Stored items:
--------

(** X8. The image-status section shows at most six step thumbnails and
    counts the rest.  With a recipe selected, in edit mode or not, the
    number of status thumbnails of step images is the smaller of 6 and the
    number of step image URLs of the recipe; the line "+N more images" is
    there exactly when the recipe has more than six, and then thumbnails
    and [N] add up to the number of URLs. *)
Theorem status_thumbnails_capped (s : State) (r : Recipe) :
  selectedRecipe s = Some r ->
  let urls := default [] (step_image_urls r) in
  let thumbnails := List.filter isStatusStep (images s) in
  length thumbnails = Nat.min 6 (length urls)
  /\ (forall n, moreStepImages r = Some n ->
        (6 < length urls)%nat /\ (length thumbnails + n = length urls)%nat)
  /\ (moreStepImages r = None -> length thumbnails = length urls).
Proof.
  intros Sel urls thumbnails.
  assert (Count : length thumbnails = Nat.min 6 (length urls)).
  { unfold thumbnails, images. rewrite Sel.
    assert (Tail : List.filter isStatusStep
                     (imap (fun i u => {| slot := StatusStep i; src := u |}) (take 6 urls))
                   = imap (fun i u => {| slot := StatusStep i; src := u |}) (take 6 urls)).
    { apply filter_all. intros img In.
      apply elem_of_thumbnails in In as (i & _ & Sl). unfold isStatusStep. now rewrite Sl. }
    rewrite !List.filter_app. fold urls. rewrite Tail, length_app, length_app, length_app.
    rewrite !no_status_step_in_one by discriminate. rewrite length_imap, length_take.
    destruct (isEditing s).
    - rewrite !List.filter_app, !no_status_step_in_one by discriminate.
      rewrite (filter_none isStatusStep (mjoin _)); [reflexivity|].
      intros img In. apply elem_of_previews in In as (i & _ & _ & Sl).
      unfold isStatusStep. now rewrite Sl.
    - rewrite !List.filter_app, !no_status_step_in_one by discriminate.
      rewrite (filter_none isStatusStep (imap _ _)); [reflexivity|].
      intros img In. apply elem_of_thumbnails in In as (i & _ & Sl).
      unfold isStatusStep. now rewrite Sl. }
  split; [exact Count|]. unfold moreStepImages, urls in *.
  destruct (step_image_urls r) as [l|]; cbn [default] in *; unfold Datatypes.id in *.
  - destruct (6 <? length l)%nat eqn:More.
    + apply Nat.ltb_lt in More. split; [|discriminate].
      intros n [= <-]. split; [exact More | rewrite Count; lia].
    + apply Nat.ltb_ge in More. split; [discriminate|]. intros _. rewrite Count. lia.
  - split; [discriminate|]. intros _. rewrite Count. reflexivity.
Qed.

Lemma status_thumbnails_capped_witness :
  let s := ui (step Samples.renamedAmongTwo (ClickRecipe 1)) in
  let urls := default [] (step_image_urls Samples.rasam) in
  let thumbnails := List.filter isStatusStep (images s) in
  length thumbnails = Nat.min 6 (length urls)
  /\ (forall n, moreStepImages Samples.rasam = Some n ->
        (6 < length urls)%nat /\ (length thumbnails + n = length urls)%nat)
  /\ (moreStepImages Samples.rasam = None -> length thumbnails = length urls).
Proof.
  apply (status_thumbnails_capped (ui (step Samples.renamedAmongTwo (ClickRecipe 1)))
                                  Samples.rasam).
  vm_compute. reflexivity.
Defined.

End PanelProperties.


(** * Further properties of the recipe list *)

Module ListProperties.

Import DataManager Editor.
Local Open Scope list_scope.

--------

• _Problem_
Having gone through the data above, repeat it exactly.

• _Answer area_
(** X8. The image-status section shows at most six step thumbnails and
    counts the rest.  With a recipe selected, in edit mode or not, the
    number of status thumbnails of step images is the smaller of 6 and the
    number of step image URLs of the recipe; the line "+N more images" is
    there exactly when the recipe has more than six, and then thumbnails
    and [N] add up to the number of URLs. *)
Theorem status_thumbnails_capped (s : State) (r : Recipe) :
  selectedRecipe s = Some r ->
  let urls := default [] (step_image_urls r) in
  let thumbnails := List.filter isStatusStep (images s) in
  length thumbnails = Nat.min 6 (length urls)
  /\ (forall n, moreStepImages r = Some n ->
        (6 < length urls)%nat /\ (length thumbnails + n = length urls)%nat)
  /\ (moreStepImages r = None -> length thumbnails = length urls).
Proof.
  intros Sel urls thumbnails.
  assert (Count : length thumbnails = Nat.min 6 (length urls)).
  { unfold thumbnails, images. rewrite Sel.
    assert (Tail : List.filter isStatusStep
                     (imap (fun i u => {| slot := StatusStep i; src := u |}) (take 6 urls))
                   = imap (fun i u => {| slot := StatusStep i; src := u |}) (take 6 urls)).
    { apply filter_all. intros img In.
      apply elem_of_thumbnails in In as (i & _ & Sl). unfold isStatusStep. now rewrite Sl. }
    rewrite !List.filter_app. fold urls. rewrite Tail, length_app, length_app, length_app.
    rewrite !no_status_step_in_one by discriminate. rewrite length_imap, length_take.
    destruct (isEditing s).
    - rewrite !List.filter_app, !no_status_step_in_one by discriminate.
      rewrite (filter_none isStatusStep (mjoin _)); [reflexivity|].
      intros img In. apply elem_of_previews in In as (i & _ & _ & Sl).
      unfold isStatusStep. now rewrite Sl.
    - rewrite !List.filter_app, !no_status_step_in_one by discriminate.
      rewrite (filter_none isStatusStep (imap _ _)); [reflexivity|].
      intros img In. apply elem_of_thumbnails in In as (i & _ & Sl).
      unfold isStatusStep. now rewrite Sl. }
  split; [exact Count|]. unfold moreStepImages, urls in *.
  destruct (step_image_urls r) as [l|]; cbn [default] in *; unfold Datatypes.id in *.
  - destruct (6 <? length l)%nat eqn:More.
    + apply Nat.ltb_lt in More. split; [|discriminate].
      intros n [= <-]. split; [exact More | rewrite Count; lia].
    + apply Nat.ltb_ge in More. split; [discriminate|]. intros _. rewrite Count. lia.
  - split; [discriminate|]. intros _. rewrite Count. reflexivity.
Qed.

Lemma status_thumbnails_capped_witness :
  let s := ui (step Samples.renamedAmongTwo (ClickRecipe 1)) in
  let urls := default [] (step_image_urls Samples.rasam) in
  let thumbnails := List.filter isStatusStep (images s) in
  length thumbnails = Nat.min 6 (length urls)
  /\ (forall n, moreStepImages Samples.rasam = Some n ->
        (6 < length urls)%nat /\ (length thumbnails + n = length urls)%nat)
  /\ (moreStepImages Samples.rasam = None -> length thumbnails = length urls).
Proof.
  apply (status_thumbnails_capped (ui (step Samples.renamedAmongTwo (ClickRecipe 1)))
                                  Samples.rasam).
  vm_compute. reflexivity.
Defined.

End PanelProperties.


(** * Further properties of the recipe list *)

Module ListProperties.

Import DataManager Editor.
Local Open Scope list_scope.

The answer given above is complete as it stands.